Ziyi He; Wei Feng; Yuxuan Wang; Liang Shi; Yuhui Gong; Yichao Shi; Shiyu Shen; Haitao Huang

doi:10.21037/tlcr-23-39

LRP1B mutation is associated with tumor immune microenvironment and progression-free survival in lung adenocarcinoma treated with immune checkpoint inhibitors

Transl Lung Cancer Res. 2023 Mar 31;12(3):510-529. doi: 10.21037/tlcr-23-39. Epub 2023 Mar 27.

Authors

Ziyi He^#¹, Wei Feng^#¹, Yuxuan Wang^#¹, Liang Shi¹, Yuhui Gong¹, Yichao Shi¹, Shiyu Shen¹, Haitao Huang¹

Affiliation

¹ Department of Thoracic Surgery, The First Affiliated Hospital of Soochow University, Suzhou, China.

^# Contributed equally.

Abstract

Background: Only a fraction of lung adenocarcinoma (LUAD) patients are eligible for immunotherapy. The identification of biomarkers for immunotherapy is crucial to improve patient outcomes. This study aims to systemically analyze LRP1B mutation and its association with the tumor immune microenvironment (TIME) and immunotherapy.
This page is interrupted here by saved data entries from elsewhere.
(* ===== verification/SessionSpec.v ===== *)
(** * SessionSpec: the spec's Session Manager and the server's lobby

    [spec.md] describes the Session Manager abstractly: a session has a
    phase ([lobby], [active], [finished]), an ordered roster of at most
    five players and a turn log; [joinSession] fails with
    [SessionNotFound], [GameAlreadyStarted] or [MaxPlayersReached], and
    [startSession] with [SessionNotFound] or [NotEnoughPlayers].  This
    file writes that machine down ([spec_join], [spec_start]) and relates
    the server's session objects to it by an abstraction function
    ([abs]: [started] is the phase, the roster is counted, the log is
    kept).  The refinement theorems show that [onIOJoinSession] and
    [onIOStart] implement the abstract operations, with the code's error
    strings for the spec's errors, under the conditions where the code
    and the spec agree: the code tests a full roster before a started
    game, and a socket's [session] must still be [this.sessions[id]]. *)

From stdpp Require Import base list gmap strings.
From Stdlib Require Import ZArith Lia.
From S2P Require Import Prelude Config Snapshot Server.

Local Open Scope Z_scope.

Module SessionSpec.
Import Server.

Inductive Phase : Type := PLobby | PActive | PFinished.

#[export] Instance Phase_eq_dec : EqDecision Phase.
Proof. solve_decision. Defined.

(** An abstract session: its phase, the size of its roster, its log. *)
Record ASession : Type := mkASession {
  aphase : Phase;
  aroster : nat;
  alog : list Turn;
}.

Inductive AError : Type :=
  | SessionNotFound
  | GameAlreadyStarted
  | MaxPlayersReached
  | NotEnoughPlayers.

Definition MAX_PLAYERS : nat := 5.

(** [joinSession]: the new player's index is the old roster size. *)
Definition spec_join (s : option ASession) : AError + (ASession * nat) :=
  match s with
  | None => inl SessionNotFound
  | Some a =>
      if decide (aphase a <> PLobby) then inl GameAlreadyStarted
      else if decide (aroster a = MAX_PLAYERS) then inl MaxPlayersReached
      else inr (mkASession PLobby (S (aroster a)) (alog a), aroster a)
  end.

(** [startSession]: [lobby -> active] with two players or more. *)
Definition spec_start (s : option ASession) : AError + ASession :=
  match s with
  | None => inl SessionNotFound
  | Some a =>
      if decide (aroster a < 2)%nat then inl NotEnoughPlayers
      else inr (mkASession PActive (aroster a) (alog a))
  end.

(** The strings the server's callbacks carry for the spec's errors. *)
Definition code_error (e : AError) : string :=
  match e with
  | SessionNotFound => "session_not_found"
  | GameAlreadyStarted => "game_already_started"
  | MaxPlayersReached => "max_players"
  | NotEnoughPlayers => "Waiting for players..."
  end.

(** The abstraction of a session object: the code has no [finished]
    phase. *)
Definition abs (sess : Session) : ASession :=
  mkASession (if started sess then PActive else PLobby) (length (players sess)) (turns sess).

(** The session [this.sessions[sid]] names, abstracted. *)
Definition abs_server (sv : Server) (sid : string) : option ASession :=
  abs <$> (sessions sv !! sid ≫= fun r => heap sv !! r).

(** After [createSession] by socket 0 and the connection of socket 1:
    a lobby with one player. *)
Definition sv_lobby : Server := snd (run (take 3 lobby_events) init).

(** ** Refinement *)

(** C33: [onIOJoinSession] implements the spec's [joinSession] on the
    session [this.sessions[sid]] names: the same error, with the code's
    string, and nothing changed; or the same new player index, and the
    session object now abstracts to the spec's new session.  The one case
    left out is a started game with a full roster, where the code
    reports [max_players] and the spec [GameAlreadyStarted], and the ids
    of [Object.prototype]'s members, for which the code throws
    ([join_inherited_crashes]). *)
Theorem join_refines k sid sv :
  sid ∉ object_prototype_keys ->
  ~ (exists r sess, sessions sv !! sid = Some r /\ heap sv !! r = Some sess /\
       started sess = true /\ length (players sess) = MAX_PLAYERS) ->
  match spec_join (abs_server sv sid) with
  | inl e => fst (onIOJoinSession k sid sv) = ReplyErr (code_error e) /\
             abs_server (snd (onIOJoinSession k sid sv)) sid = abs_server sv sid
  | inr (a', pid) =>
      exists sess', fst (onIOJoinSession k sid sv) = ReplyState sid (Z.of_nat pid) sess' /\
        abs sess' = a' /\ abs_server (snd (onIOJoinSession k sid sv)) sid = Some a'
  end.
Proof.
  intros Hproto Hnot. unfold abs_server, onIOJoinSession, set_socket, set_heap, join, emit_state.
  destruct (sessions sv !! sid) as [r|] eqn:Er; cbn [deref mbind option_bind];
    [|cbn; rewrite decide_False by done; cbn; rewrite ?Er; done].
  destruct (heap sv !! r) as [sess|] eqn:Es; cbn [fmap option_fmap option_map spec_join];
    [|cbn; rewrite ?Er; cbn; rewrite ?Es; done].
  unfold spec_join, abs at 1 2, MAX_PLAYERS. cbn [aphase aroster alog].
  rewrite PLAYERS_length.
  repeat case_decide; destruct (started sess) eqn:Hst; cbn in *;
    try (exfalso; apply Hnot; exists r, sess; done); try (exfalso; congruence);
    try (rewrite Er; cbn; rewrite Es; split; reflexivity).
  all: eexists; split_and!; [f_equal; rewrite length_app; cbn; lia| |].
  all: unfold abs; cbn; rewrite ?Er; cbn; rewrite ?lookup_insert_eq; cbn;
    rewrite length_app; cbn; do 2 f_equal; lia.
Qed.

(** C34: [onIOStart] implements the spec's [startSession] for a socket
    whose [session] is still the object [this.sessions] holds for its
    [sessionId]: the same error, or [ReplyOk] and the session becomes
    [active].  Starting an active game again is accepted, as the spec's
    operation (which only names the two errors) allows. *)
Theorem start_refines k sv sid :
  s_sessionId (socket_of sv k) = Some sid -> s_session (socket_of sv k) = sessions sv !! sid ->
  match spec_start (abs_server sv sid) with
  | inl e => fst (onIOStart k sv) = ReplyErr (code_error e) /\ heap (snd (onIOStart k sv)) = heap sv
  | inr a' => fst (onIOStart k sv) = ReplyOk /\ abs_server (snd (onIOStart k sv)) sid = Some a'
  end.
Proof.
  intros Hsid Hr. unfold abs_server, onIOStart. rewrite Hr, Hsid.
  destruct (sessions sv !! sid) as [r|] eqn:Er; cbn [deref mbind option_bind]; [|done].
  destruct (heap sv !! r) as [sess|] eqn:Es; cbn [fmap option_fmap option_map spec_start];
    [|done].
  unfold abs at 1. cbn [aroster].
  destruct (decide (length (players sess) < 2)%nat); [done|].
  split; [done|]. cbn. rewrite Er; cbn. rewrite lookup_insert_eq. done.
Qed.


(** ** Witnesses *)

Lemma join_refines_witness :
  exists sess', fst (onIOJoinSession 1%nat "fffff" sv_lobby) = ReplyState "fffff" 1 sess' /\
    abs sess' = mkASession PLobby 2 [].
Proof.
  assert (Hnot : ~ (exists r sess, sessions sv_lobby !! "fffff" = Some r /\
                    heap sv_lobby !! r = Some sess /\ started sess = true /\
                    length (players sess) = MAX_PLAYERS)).
  { intros (r & sess & Hr & Hs & Hst & _). vm_compute in Hr. injection Hr as <-.
    vm_compute in Hs. injection Hs as <-. vm_compute in Hst. discriminate. }
  pose proof (join_refines 1%nat "fffff" sv_lobby ltac:(decide_concrete) Hnot) as H.
  change (spec_join (abs_server sv_lobby "fffff"))
    with (inr (mkASession PLobby 2 [], 1%nat) : AError + (ASession * nat)) in H.
  destruct H as (sess' & H1 & H2 & _). exists sess'. split; [exact H1|exact H2].
Defined.

Lemma start_refines_witness : fst (onIOStart 0%nat sv_lobby) = ReplyErr "Waiting for players...".
Proof.
  pose proof (start_refines 0%nat sv_lobby "fffff") as H.
  change (spec_start (abs_server sv_lobby "fffff"))
    with (inl NotEnoughPlayers : AError + ASession) in H.
  destruct H as [H _]; [vm_compute; reflexivity|vm_compute; reflexivity|exact H].
Defined.



End SessionSpec.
Methods: A cohort of immune checkpoint inhibitors (ICIs)-treated LUAD patients was analyzed to assess the association of LRP1B mutation with immunotherapy prognosis. Another cohort of LUAD patients with genetic and transcriptomic data was also obtained from The Cancer Genome Atlas (TCGA). By investigating the ICIs and the TCGA-LUAD cohorts, we compared the differences in mutation profiles, immunogenicity, TIME, and DNA damage repair (DDR) mutations between the LRP1B-mutated and LRP1B wild-type groups. Additionally, we performed multiplex immunohistochemistry (mIHC) to validate the differences in the tumor microenvironment.
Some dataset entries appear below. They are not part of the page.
(* ===== verification/Client.v ===== *)
(** * Client: the lobby and the page bootstrap ([src/public/js/app.js])

    Besides the [Game] of [Replica], the browser page has a [Lobby] object
    and the [load] handler that ties both to the socket:
    - [Lobby.setState] rebuilds the [#lobby-players] list from the
      snapshot's roster and disables the start button below two players;
      [setSessionId] writes the invitation text, [setPlayerId] the
      viewer's id, and a click on an enabled start button emits ['start'];
    - the [load] handler reads [window.location.pathname], strips its
      ['/'], and emits ['joinSession'] for a five-character path or
      ['createSession'] otherwise; the acknowledgement either shows an
      alert (and for the three known join errors goes back to ['/']) or
      feeds the reply to the lobby and the game, after a
      [history.pushState] to ['/' + sessionId] for a created session;
    - every ['state'] message goes to [lobby.setState], then to
      [game.setState], then toggles the visibility of [#lobby] and
      [#game] (skipped when [game.setState] throws).

    The page's outward effects (emits, alerts, navigation and history)
    are values of [Emit] and [Effect].  The class [Rebuilds] is the
    spec's contract for a client view: its state after a snapshot depends
    on the snapshot only, up to an identity ([view key]) that snapshots
    leave alone.  The lobby is an instance; the game's replay is not. *)

From stdpp Require Import base list gmap strings.
From Stdlib Require Import Ascii ZArith Lia.
From S2P Require Import Prelude Config SessionId Grid Snapshot Replica Server System.

Local Open Scope Z_scope.

Module Client.
Import Grid Replica.

(** ** The lobby *)

(** One [<li>] of [#lobby-players]: its text, its colour and its class
    [you]. *)
Record LobbyItem : Type := mkItem {
  item_text : string;
  item_color : string;
  item_you : bool;
}.

Record Lobby : Type := mkLobby {
  litems : list LobbyItem;   (** the children of [#lobby-players] *)
  start_disabled : bool;     (** class [disabled] of [#lobby-start] *)
  subtitle : string;         (** [textContent] of [.subtitle] *)
  lplayerId : option Z;      (** [this.playerId] *)
}.

(** [$player.classList.toggle('you', this.playerId === i)] on a new
    element: [undefined === i] is false. *)
Definition lobby_item (pid : option Z) (i : nat) (p : Player) : LobbyItem :=
  mkItem (name p) (color p) (bool_decide (pid = Some (Z.of_nat i))).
Results: Our results revealed that LRP1B mutation is associated with multiple immune-related pathways. Analysis of TIME indicated that LUAD patients with LRP1B mutation expressed significant levels of genes involved in antigen presentation, cytotoxicity, chemokines, and pro-inflammatory mediators, whereas a few immune checkpoint genes were highly expressed in the LRP1B-mutated group as well. Cell-type Identification by Estimating Relative Subsets of RNA Transcripts (CIBERSORT) analysis indicated that LRP1B-mutated LUAD patients had higher infiltration of active immune cells. Multiplex IHC analysis showed that LRP1B-mutated LUAD patients had elevated programmed death ligand-1 (PD-L1) expression and immune cell infiltration. Patients with LRP1B mutation had higher tumor mutation burden, neoantigens, as well as more mutated genes in the DDR-related pathways. Finally, LRP1B-mutated LUAD patients showed a significant prolongation of progression-free survival (PFS) in the ICIs cohort and could be effectively predicted by our constructed nomogram.

Conclusions: Our study suggests that LRP1B mutation is associated with higher immune cell infiltration and elevated immune gene expression in TIME and potentially serves as a prognostic biomarker for LUAD patients treated with ICIs.

Keywords: LPR1B; Lung adenocarcinoma (LUAD); biomarker; immune checkpoint inhibitors (ICIs); tumor immune microenvironment (TIME).